[Data excerpts]
(** X8.  When the call to the collaborator raises, or its content is
    not JSON so that [json.loads] raises, the exception leaves
    [analyze_with_ai] and ends the page: the metrics and the header of
    the AI section have been drawn, but no error message, no finding
    and not the raw text. *)
Theorem X8_collaborator_failure_ends_the_page :
  forall other (call : client) t m model button run_auto e,
    parse_basic_metrics t = Ok m ->
    button || run_auto = true ->
    call (Request model system_prompt (user_payload t m)) = Raise e
    \/ (exists u, call (Request model system_prompt (user_payload t m))
                  = Ok (Reply (Raise e) u)) ->
    analyze_with_ai (Some call) t m model = Raise e
    /\ exists total,
        page other (Some call) (Some t) model button run_auto
        = (kpi_widgets m total ++ dept_widgets m ++ [ai_header], Raise e).
Proof.
  intros other call t m model button run_auto e P B C. split.
  - unfold analyze_with_ai. destruct C as [C|[u C]]; now rewrite C.
  - assert (A : forall v, In v (values (payments m)) -> is_amt v = true).
    { apply parse_basic_metrics_fields in P.
      eapply parse_payments_amounts, P. }
    destruct (sum_pays_amounts _ A) as [total S]. exists total.
    rewrite (@page_run other (Some call) t m model button run_auto total P S).
    rewrite B. cbv zeta.
    rewrite (@ai_section_raises other call t m model e C).
    unfold log, outcome. cbn [fst snd]. now rewrite !app_nil_r.
Qed.

Lemma X8_collaborator_failure_ends_the_page_witness :
  exists m total,
    parse_basic_metrics scenario_text = Ok m
    /\ page DataFrame_raises
         (Some (fails (Exn (str "APIConnectionError")
                          (str "Connection error."))))
         (Some scenario_text) (str "gpt-5-mini") true false
       = (kpi_widgets m total ++ dept_widgets m ++ [ai_header],
          Raise (Exn (str "APIConnectionError") (str "Connection error."))).
Proof.
  assert (P : { m | parse_basic_metrics scenario_text = Ok m })
    by (eexists; vm_compute; reflexivity).
  destruct P as [m P].
  destruct (@X8_collaborator_failure_ends_the_page DataFrame_raises
              (fails (Exn (str "APIConnectionError")
                          (str "Connection error.")))
              scenario_text m (str "gpt-5-mini") true false
              (Exn (str "APIConnectionError") (str "Connection error."))
              P eq_refl (or_introl eq_refl)) as (_ & total & W).
  exists m, total. split; [exact P | exact W].
Defined.

(** ** The shapes of a reply *)

(** X9.  A response object that has an "error" key is shown as that
    error alone, whatever else it holds: no summary, no finding, no
    token count and no cost are drawn, and the analysis ends
    normally. *)
Theorem X9_reply_with_an_error_key :
  forall other (call : client) t m model fields u msg,
    call (Request model system_prompt (user_payload t m))
    = Ok (Reply (Ok (JObj fields)) u) ->
    get fields (str "error") = Some msg ->
    ai_section other (Some call) t m model = ([Error msg], Ok tt).
Proof.
  intros other call t m model fields u msg C E.
  rewrite (@ai_section_reply other call t m model (JObj fields) u C).
  cbn [error_of]. now rewrite E.
Qed.

Lemma X9_reply_with_an_error_key_witness :
  ai_section DataFrame_raises
    (Some (answers (JObj [(str "summary", JStr (str "fine"));
                          (str "error", JStr (str "quota exceeded"));
                          (str "issues", JArr [JObj []])])))
    scenario_text sample_metrics (str "gpt-5")
  = ([Error (JStr (str "quota exceeded"))], Ok tt).
Proof.
  apply (@X9_reply_with_an_error_key DataFrame_raises
           (answers (JObj [(str "summary", JStr (str "fine"));
                           (str "error", JStr (str "quota exceeded"));
                           (str "issues", JArr [JObj []])]))
           scenario_text sample_metrics (str "gpt-5")
           [(str "summary", JStr (str "fine"));
            (str "error", JStr (str "quota exceeded"));
            (str "issues", JArr [JObj []])] None
           (JStr (str "quota exceeded")));
    reflexivity.
Defined.

(** X10.  A response that is JSON but not an object (a list, a string,
    a number, [null]) has no [get]: the analysis draws the summary
    heading and ends with an [AttributeError]; nothing of the response
    is shown. *)
Theorem X10_reply_that_is_not_an_object :
  forall other (call : client) t m model v u,
    call (Request model system_prompt (user_payload t m))
    = Ok (Reply (Ok v) u) ->
    (forall o, v <> JObj o) ->
    exists e,
      exn_class e = str "AttributeError"
      /\ ai_section other (Some call) t m model
         = ([Markdown (str "**Summary**")], Raise e).
Proof.
  intros other call t m model v u C N.
  rewrite (@ai_section_reply other call t m model v u C).
  exists (AttributeError (str "object has no attribute 'get'")).
  split; [reflexivity|].
  destruct v; try reflexivity. now destruct (N o).
Qed.

Lemma X10_reply_that_is_not_an_object_witness :
  exists e,
    exn_class e = str "AttributeError"
    /\ ai_section DataFrame_raises
         (Some (answers (JArr [JStr (str "no issues")])))
         scenario_text sample_metrics (str "gpt-5")
       = ([Markdown (str "**Summary**")], Raise e).
Proof.
  apply (@X10_reply_that_is_not_an_object DataFrame_raises
           (answers (JArr [JStr (str "no issues")]))
           scenario_text sample_metrics (str "gpt-5")
           (JArr [JStr (str "no issues")]) None eq_refl).
  discriminate.
Defined.

(** ** Tokens and cost on the page *)

Lemma estimated_cost_returns (model : text) (i o : Z) :
  (Z.abs i < 2 ^ 64)%Z -> (Z.abs o < 2 ^ 64)%Z ->
  exists c, estimated_cost model i o = Ok c.
Proof.
  intros I O. unfold estimated_cost.
  rewrite (@truediv_returns i 1000000 I eq_refl).
  rewrite (@truediv_returns o 1000000 O eq_refl). cbn [bind].
  destruct (text_eqb model (str "gpt-5")); [eauto|].
  destruct (text_eqb model (str "gpt-5-mini")); eauto.
Qed.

**What you should do**
Across the entries above, work out how many lines include the string "split", and report only that figure.

**Response to the exercise**
3